Start of Study material
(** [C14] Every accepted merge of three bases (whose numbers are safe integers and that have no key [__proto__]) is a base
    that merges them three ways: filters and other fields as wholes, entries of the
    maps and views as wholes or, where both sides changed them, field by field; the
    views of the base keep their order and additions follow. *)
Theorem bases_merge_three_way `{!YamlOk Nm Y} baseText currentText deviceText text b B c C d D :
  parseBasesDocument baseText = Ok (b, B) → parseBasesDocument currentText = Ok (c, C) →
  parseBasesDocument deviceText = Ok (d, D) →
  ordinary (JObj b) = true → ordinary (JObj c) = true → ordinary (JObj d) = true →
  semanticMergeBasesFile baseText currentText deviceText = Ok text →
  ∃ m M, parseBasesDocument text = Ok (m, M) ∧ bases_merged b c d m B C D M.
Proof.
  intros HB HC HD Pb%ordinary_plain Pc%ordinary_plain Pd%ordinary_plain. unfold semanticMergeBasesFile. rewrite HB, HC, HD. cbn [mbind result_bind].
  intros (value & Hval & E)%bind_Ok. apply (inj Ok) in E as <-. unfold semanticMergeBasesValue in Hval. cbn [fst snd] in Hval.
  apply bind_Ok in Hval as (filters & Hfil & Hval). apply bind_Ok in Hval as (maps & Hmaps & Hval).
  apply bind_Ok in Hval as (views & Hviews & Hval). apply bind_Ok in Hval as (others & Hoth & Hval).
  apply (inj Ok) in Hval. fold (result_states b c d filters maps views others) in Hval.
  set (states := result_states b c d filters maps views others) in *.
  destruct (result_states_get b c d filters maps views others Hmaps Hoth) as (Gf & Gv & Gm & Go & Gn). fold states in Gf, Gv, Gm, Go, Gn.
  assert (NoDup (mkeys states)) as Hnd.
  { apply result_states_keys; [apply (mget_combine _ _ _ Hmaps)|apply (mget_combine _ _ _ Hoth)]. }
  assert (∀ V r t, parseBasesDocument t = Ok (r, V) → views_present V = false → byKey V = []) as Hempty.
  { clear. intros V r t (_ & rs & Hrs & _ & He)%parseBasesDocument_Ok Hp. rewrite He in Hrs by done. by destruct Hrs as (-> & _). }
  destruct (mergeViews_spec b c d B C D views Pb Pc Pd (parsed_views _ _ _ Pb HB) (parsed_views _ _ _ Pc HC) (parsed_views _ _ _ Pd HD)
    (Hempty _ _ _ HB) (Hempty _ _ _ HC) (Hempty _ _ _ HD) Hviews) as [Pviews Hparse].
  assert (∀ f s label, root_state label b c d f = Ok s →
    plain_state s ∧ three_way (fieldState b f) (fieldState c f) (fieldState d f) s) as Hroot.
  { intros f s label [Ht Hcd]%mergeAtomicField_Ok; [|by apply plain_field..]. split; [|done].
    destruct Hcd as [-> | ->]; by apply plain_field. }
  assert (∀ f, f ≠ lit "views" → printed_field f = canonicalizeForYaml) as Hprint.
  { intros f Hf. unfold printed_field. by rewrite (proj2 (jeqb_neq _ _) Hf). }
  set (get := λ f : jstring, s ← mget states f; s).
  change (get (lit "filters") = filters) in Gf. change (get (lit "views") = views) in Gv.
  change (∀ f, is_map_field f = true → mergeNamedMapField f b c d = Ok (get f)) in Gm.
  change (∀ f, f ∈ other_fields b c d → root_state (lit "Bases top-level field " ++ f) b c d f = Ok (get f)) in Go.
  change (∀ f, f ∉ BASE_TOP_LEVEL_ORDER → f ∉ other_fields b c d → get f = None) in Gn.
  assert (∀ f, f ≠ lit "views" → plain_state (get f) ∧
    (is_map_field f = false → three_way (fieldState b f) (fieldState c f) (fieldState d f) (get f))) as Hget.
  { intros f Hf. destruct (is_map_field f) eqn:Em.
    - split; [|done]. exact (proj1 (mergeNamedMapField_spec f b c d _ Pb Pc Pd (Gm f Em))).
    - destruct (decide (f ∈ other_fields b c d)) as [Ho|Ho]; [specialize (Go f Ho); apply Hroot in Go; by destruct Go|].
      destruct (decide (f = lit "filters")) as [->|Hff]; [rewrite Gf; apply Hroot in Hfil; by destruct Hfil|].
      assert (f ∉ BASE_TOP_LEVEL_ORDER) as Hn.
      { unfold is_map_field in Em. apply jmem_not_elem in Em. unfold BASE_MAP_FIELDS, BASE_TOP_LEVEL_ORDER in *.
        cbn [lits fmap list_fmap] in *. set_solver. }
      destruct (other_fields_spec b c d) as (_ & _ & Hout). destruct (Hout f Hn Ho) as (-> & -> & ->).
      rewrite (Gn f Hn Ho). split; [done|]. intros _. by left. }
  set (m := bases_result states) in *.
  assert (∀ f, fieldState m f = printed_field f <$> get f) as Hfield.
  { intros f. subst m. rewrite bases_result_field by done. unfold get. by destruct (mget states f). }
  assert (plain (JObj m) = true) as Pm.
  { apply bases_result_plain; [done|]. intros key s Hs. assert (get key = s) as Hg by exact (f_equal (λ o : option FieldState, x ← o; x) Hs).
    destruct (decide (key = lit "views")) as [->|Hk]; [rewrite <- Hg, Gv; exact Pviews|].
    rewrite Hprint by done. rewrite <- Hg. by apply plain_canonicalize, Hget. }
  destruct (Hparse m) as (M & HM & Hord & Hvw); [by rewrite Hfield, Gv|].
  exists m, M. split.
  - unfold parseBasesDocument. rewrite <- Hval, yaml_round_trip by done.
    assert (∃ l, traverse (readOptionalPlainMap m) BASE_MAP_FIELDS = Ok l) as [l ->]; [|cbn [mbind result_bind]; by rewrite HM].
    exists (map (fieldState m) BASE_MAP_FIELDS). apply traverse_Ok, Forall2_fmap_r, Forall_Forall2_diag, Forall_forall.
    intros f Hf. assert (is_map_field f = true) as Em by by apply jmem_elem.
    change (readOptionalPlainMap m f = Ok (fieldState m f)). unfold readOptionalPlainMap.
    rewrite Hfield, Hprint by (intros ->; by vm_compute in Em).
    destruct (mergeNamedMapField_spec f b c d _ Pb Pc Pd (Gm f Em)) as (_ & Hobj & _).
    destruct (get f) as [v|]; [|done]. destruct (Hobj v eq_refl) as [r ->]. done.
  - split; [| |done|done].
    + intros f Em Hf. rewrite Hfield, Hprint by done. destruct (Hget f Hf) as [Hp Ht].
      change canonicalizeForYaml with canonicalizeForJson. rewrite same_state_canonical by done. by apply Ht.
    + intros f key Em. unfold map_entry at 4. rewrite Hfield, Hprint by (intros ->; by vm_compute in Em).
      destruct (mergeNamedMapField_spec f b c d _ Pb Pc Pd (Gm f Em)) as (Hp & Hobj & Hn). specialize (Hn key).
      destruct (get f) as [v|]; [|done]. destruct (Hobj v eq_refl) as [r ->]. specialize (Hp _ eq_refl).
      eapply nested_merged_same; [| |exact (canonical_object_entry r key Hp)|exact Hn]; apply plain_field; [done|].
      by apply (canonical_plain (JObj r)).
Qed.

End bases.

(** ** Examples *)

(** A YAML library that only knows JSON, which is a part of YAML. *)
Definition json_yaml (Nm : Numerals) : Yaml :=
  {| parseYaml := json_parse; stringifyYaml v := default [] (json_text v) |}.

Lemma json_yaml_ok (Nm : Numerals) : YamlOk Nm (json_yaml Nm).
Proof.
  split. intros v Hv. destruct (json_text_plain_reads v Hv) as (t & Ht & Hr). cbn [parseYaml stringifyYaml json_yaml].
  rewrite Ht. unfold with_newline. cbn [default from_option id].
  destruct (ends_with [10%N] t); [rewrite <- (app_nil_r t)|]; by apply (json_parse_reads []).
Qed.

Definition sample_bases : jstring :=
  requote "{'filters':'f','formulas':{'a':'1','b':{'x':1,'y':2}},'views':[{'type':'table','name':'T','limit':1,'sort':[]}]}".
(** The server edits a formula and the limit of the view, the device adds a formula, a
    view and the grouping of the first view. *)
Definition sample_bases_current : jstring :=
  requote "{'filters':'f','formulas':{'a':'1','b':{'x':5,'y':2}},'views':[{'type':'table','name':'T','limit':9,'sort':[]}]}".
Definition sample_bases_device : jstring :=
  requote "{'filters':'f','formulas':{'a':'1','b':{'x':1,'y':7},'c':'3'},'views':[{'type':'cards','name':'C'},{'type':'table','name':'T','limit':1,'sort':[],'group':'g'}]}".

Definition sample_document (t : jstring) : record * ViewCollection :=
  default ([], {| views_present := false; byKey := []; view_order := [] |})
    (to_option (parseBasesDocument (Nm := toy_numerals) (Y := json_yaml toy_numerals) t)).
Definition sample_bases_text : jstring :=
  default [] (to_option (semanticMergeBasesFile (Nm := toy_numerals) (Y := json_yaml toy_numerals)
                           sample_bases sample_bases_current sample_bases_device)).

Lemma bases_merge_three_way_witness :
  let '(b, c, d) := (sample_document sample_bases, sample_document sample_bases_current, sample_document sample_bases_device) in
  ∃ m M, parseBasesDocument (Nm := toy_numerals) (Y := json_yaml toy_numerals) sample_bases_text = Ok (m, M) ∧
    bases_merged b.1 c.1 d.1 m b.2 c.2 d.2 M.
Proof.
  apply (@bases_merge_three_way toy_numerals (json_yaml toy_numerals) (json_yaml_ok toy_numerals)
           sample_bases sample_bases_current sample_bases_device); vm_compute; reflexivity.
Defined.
End of Study material
Start of Study material
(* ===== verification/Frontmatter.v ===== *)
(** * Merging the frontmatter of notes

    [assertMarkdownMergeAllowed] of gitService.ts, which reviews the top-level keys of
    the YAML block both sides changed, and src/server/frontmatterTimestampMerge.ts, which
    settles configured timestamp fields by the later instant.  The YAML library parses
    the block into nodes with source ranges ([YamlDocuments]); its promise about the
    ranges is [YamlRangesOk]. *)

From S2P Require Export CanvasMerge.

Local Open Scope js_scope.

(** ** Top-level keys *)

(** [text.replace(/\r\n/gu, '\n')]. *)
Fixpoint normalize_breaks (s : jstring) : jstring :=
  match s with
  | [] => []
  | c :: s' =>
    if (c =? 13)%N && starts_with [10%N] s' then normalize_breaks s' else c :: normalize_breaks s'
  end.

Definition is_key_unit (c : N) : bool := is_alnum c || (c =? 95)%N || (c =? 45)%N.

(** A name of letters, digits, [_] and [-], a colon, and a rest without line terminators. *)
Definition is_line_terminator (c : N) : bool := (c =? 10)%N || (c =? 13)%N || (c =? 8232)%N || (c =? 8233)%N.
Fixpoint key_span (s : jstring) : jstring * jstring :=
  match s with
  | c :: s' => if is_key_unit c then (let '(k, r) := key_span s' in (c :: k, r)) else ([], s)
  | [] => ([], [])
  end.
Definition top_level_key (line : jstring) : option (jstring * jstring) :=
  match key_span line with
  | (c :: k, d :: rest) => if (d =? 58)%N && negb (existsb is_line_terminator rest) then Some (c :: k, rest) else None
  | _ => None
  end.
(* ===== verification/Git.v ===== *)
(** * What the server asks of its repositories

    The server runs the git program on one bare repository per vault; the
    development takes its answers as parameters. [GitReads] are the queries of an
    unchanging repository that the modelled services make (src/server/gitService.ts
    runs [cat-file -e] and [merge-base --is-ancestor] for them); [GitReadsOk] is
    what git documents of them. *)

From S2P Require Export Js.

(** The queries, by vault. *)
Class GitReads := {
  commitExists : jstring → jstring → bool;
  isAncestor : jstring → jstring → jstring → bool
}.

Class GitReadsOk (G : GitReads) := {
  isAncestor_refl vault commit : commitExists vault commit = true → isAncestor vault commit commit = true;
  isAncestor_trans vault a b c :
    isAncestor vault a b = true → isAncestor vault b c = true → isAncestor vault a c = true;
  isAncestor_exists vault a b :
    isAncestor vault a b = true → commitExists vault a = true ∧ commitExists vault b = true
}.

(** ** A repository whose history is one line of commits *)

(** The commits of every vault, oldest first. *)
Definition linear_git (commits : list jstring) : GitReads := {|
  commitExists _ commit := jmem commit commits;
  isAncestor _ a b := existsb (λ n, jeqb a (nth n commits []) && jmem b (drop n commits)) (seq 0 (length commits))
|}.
End of Study material
Start of Study material
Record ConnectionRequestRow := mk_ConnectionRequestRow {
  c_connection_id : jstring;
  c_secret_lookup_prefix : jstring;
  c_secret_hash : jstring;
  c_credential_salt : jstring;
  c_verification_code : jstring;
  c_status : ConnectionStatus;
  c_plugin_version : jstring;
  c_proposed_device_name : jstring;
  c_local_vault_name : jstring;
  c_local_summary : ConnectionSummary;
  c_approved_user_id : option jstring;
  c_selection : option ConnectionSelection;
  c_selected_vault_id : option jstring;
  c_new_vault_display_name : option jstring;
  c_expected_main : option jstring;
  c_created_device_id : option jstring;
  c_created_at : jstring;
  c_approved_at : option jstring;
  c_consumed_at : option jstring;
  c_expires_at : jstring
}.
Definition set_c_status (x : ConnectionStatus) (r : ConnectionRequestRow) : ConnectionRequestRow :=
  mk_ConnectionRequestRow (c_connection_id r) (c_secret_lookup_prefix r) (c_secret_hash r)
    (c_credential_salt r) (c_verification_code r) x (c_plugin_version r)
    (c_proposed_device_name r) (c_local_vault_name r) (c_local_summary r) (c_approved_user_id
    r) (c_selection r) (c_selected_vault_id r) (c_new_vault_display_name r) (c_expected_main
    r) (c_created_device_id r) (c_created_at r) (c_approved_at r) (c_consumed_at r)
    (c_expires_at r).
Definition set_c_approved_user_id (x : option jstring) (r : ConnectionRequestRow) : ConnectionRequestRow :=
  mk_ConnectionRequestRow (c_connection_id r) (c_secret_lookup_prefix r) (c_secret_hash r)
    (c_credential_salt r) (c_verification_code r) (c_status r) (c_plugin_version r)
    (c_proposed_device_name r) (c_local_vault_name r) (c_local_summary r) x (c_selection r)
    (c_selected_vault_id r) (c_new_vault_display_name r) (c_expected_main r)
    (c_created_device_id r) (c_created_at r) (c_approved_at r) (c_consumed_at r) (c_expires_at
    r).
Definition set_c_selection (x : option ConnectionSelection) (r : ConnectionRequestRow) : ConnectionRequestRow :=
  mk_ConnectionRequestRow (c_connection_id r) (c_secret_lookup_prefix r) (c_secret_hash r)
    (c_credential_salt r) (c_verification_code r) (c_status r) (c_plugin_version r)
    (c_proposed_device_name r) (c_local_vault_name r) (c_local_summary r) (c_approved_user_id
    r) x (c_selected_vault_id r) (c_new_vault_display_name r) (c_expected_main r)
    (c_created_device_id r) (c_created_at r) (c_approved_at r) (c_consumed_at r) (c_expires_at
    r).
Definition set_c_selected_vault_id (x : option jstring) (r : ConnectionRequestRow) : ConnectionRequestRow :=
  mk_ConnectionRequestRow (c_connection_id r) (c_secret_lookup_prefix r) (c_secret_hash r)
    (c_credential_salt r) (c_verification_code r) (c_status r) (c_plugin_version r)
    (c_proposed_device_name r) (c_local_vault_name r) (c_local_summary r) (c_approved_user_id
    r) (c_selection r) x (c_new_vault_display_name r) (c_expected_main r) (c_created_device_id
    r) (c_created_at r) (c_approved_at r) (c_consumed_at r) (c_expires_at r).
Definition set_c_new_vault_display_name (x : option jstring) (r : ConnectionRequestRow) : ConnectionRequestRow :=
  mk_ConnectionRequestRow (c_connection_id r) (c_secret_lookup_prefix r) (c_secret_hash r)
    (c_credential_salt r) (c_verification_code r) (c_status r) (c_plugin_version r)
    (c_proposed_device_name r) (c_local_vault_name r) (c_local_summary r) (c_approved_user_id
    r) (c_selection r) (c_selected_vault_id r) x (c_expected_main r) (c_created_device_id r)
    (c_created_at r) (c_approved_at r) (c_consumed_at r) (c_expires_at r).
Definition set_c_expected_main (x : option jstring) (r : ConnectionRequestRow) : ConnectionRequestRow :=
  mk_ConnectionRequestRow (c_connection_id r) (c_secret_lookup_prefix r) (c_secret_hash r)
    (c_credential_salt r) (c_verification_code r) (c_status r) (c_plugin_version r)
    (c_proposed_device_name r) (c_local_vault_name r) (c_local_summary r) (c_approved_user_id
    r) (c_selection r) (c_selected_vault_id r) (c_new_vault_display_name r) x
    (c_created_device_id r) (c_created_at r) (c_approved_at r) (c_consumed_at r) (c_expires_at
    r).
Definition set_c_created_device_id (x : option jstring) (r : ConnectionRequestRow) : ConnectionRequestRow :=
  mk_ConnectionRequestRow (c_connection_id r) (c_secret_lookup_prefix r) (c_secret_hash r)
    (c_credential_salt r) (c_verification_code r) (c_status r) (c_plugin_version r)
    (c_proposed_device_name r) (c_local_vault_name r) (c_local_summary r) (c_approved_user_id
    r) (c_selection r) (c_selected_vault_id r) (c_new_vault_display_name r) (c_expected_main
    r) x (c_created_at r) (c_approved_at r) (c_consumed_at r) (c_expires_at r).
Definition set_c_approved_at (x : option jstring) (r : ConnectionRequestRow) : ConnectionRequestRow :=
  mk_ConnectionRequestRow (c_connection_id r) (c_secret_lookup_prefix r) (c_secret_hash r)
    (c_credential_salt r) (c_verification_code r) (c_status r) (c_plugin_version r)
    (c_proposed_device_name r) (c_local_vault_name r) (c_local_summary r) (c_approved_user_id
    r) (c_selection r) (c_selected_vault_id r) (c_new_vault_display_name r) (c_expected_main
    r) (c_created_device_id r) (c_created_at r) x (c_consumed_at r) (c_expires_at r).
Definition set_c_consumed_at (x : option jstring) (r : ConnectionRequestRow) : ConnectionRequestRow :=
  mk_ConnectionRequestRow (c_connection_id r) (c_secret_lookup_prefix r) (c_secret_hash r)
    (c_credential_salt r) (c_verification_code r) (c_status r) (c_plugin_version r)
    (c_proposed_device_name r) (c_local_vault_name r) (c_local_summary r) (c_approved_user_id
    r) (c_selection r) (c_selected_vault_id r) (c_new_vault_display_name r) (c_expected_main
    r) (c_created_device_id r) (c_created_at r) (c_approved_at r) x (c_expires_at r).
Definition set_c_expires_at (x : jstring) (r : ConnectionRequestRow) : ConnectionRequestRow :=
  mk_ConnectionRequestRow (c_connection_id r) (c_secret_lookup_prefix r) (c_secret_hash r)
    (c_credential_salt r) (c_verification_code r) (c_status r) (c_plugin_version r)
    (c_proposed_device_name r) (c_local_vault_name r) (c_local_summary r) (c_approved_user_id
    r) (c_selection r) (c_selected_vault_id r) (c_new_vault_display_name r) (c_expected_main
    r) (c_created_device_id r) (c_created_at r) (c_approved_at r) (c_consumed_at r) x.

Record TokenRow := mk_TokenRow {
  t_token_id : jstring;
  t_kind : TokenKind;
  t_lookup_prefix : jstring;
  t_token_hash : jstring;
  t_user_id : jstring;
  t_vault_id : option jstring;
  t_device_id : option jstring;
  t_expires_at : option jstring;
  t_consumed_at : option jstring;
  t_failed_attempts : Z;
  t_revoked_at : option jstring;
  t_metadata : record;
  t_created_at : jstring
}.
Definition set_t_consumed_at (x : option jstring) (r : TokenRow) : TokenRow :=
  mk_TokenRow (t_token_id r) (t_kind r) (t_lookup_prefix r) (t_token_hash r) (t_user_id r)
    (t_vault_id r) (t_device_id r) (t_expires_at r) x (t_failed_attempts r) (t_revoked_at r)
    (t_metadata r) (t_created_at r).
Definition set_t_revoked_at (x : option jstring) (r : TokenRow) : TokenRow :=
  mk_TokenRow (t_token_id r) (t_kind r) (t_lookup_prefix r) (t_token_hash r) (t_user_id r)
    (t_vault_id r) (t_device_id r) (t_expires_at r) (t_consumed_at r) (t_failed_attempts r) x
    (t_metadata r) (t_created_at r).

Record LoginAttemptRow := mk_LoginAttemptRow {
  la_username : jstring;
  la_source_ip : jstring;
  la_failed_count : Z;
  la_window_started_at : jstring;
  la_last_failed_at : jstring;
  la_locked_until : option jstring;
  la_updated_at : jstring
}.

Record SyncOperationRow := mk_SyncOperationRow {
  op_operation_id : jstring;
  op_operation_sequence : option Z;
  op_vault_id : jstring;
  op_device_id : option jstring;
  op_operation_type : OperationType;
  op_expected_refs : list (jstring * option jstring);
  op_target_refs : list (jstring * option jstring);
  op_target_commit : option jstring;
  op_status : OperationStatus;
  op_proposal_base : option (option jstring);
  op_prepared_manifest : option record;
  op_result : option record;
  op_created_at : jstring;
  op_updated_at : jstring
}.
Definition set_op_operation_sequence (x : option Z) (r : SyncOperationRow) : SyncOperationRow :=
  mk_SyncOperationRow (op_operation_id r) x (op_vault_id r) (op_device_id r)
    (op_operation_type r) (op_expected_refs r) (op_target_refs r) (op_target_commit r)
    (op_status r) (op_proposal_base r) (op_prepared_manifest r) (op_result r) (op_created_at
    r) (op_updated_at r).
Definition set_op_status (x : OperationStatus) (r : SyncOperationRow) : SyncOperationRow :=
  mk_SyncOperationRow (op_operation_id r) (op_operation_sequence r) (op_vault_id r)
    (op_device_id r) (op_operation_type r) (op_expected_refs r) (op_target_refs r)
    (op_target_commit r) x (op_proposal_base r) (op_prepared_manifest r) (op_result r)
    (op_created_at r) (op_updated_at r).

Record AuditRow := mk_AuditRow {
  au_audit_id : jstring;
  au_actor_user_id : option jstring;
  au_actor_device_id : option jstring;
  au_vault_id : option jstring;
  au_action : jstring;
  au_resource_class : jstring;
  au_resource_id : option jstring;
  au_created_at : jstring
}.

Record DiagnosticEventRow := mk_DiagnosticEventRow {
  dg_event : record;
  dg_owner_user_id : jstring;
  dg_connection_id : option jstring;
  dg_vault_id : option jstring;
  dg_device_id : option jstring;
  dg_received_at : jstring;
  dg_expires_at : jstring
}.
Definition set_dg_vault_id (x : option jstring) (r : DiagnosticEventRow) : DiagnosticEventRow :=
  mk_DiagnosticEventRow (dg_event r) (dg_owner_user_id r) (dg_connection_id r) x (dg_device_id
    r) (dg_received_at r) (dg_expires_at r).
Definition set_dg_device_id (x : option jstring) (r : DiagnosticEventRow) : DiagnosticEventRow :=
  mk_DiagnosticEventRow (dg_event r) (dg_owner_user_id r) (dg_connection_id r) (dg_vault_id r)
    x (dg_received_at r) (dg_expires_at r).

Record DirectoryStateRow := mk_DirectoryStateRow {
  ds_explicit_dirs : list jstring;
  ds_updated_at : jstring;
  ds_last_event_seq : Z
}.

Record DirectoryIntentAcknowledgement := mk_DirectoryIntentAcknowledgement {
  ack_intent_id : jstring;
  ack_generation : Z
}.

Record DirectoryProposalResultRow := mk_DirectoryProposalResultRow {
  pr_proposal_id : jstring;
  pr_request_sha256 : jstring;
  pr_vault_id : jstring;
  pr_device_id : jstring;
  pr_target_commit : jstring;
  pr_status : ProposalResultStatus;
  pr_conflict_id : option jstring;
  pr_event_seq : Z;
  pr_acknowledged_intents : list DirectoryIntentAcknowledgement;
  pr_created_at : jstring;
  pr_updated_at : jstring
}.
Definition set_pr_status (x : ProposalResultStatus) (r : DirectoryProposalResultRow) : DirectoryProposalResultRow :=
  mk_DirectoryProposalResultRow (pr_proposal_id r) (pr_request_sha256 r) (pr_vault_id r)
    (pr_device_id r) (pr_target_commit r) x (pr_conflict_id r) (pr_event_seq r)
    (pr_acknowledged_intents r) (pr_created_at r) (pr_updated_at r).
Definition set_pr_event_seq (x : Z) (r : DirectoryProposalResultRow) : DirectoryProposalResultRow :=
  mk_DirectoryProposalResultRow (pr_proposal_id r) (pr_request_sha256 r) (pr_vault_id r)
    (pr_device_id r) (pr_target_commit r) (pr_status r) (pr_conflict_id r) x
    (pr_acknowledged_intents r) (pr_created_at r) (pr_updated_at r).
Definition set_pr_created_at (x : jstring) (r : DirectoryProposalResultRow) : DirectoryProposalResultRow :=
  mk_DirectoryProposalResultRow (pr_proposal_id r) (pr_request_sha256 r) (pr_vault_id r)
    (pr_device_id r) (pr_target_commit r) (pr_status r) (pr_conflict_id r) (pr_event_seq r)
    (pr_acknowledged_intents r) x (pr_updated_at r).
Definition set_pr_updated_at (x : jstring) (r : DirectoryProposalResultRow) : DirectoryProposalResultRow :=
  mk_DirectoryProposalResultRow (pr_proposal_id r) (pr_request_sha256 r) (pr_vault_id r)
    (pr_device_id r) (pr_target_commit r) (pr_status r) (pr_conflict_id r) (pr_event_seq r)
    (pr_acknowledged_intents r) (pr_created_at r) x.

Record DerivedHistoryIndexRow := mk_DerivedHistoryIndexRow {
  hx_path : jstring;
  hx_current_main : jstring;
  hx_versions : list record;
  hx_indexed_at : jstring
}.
End of Study material
● **Problem statement**: Reproduce only the lines above, starting at the line with "assert (∀ f, fieldState" and ending at the line with "- unfold parseBasesDocument.", exactly as written.

● **Answer area**:
  assert (∀ f, fieldState m f = printed_field f <$> get f) as Hfield.
  { intros f. subst m. rewrite bases_result_field by done. unfold get. by destruct (mget states f). }
  assert (plain (JObj m) = true) as Pm.
  { apply bases_result_plain; [done|]. intros key s Hs. assert (get key = s) as Hg by exact (f_equal (λ o : option FieldState, x ← o; x) Hs).
    destruct (decide (key = lit "views")) as [->|Hk]; [rewrite <- Hg, Gv; exact Pviews|].
    rewrite Hprint by done. rewrite <- Hg. by apply plain_canonicalize, Hget. }
  destruct (Hparse m) as (M & HM & Hord & Hvw); [by rewrite Hfield, Gv|].
  exists m, M. split.
  - unfold parseBasesDocument. rewrite <- Hval, yaml_round_trip by done.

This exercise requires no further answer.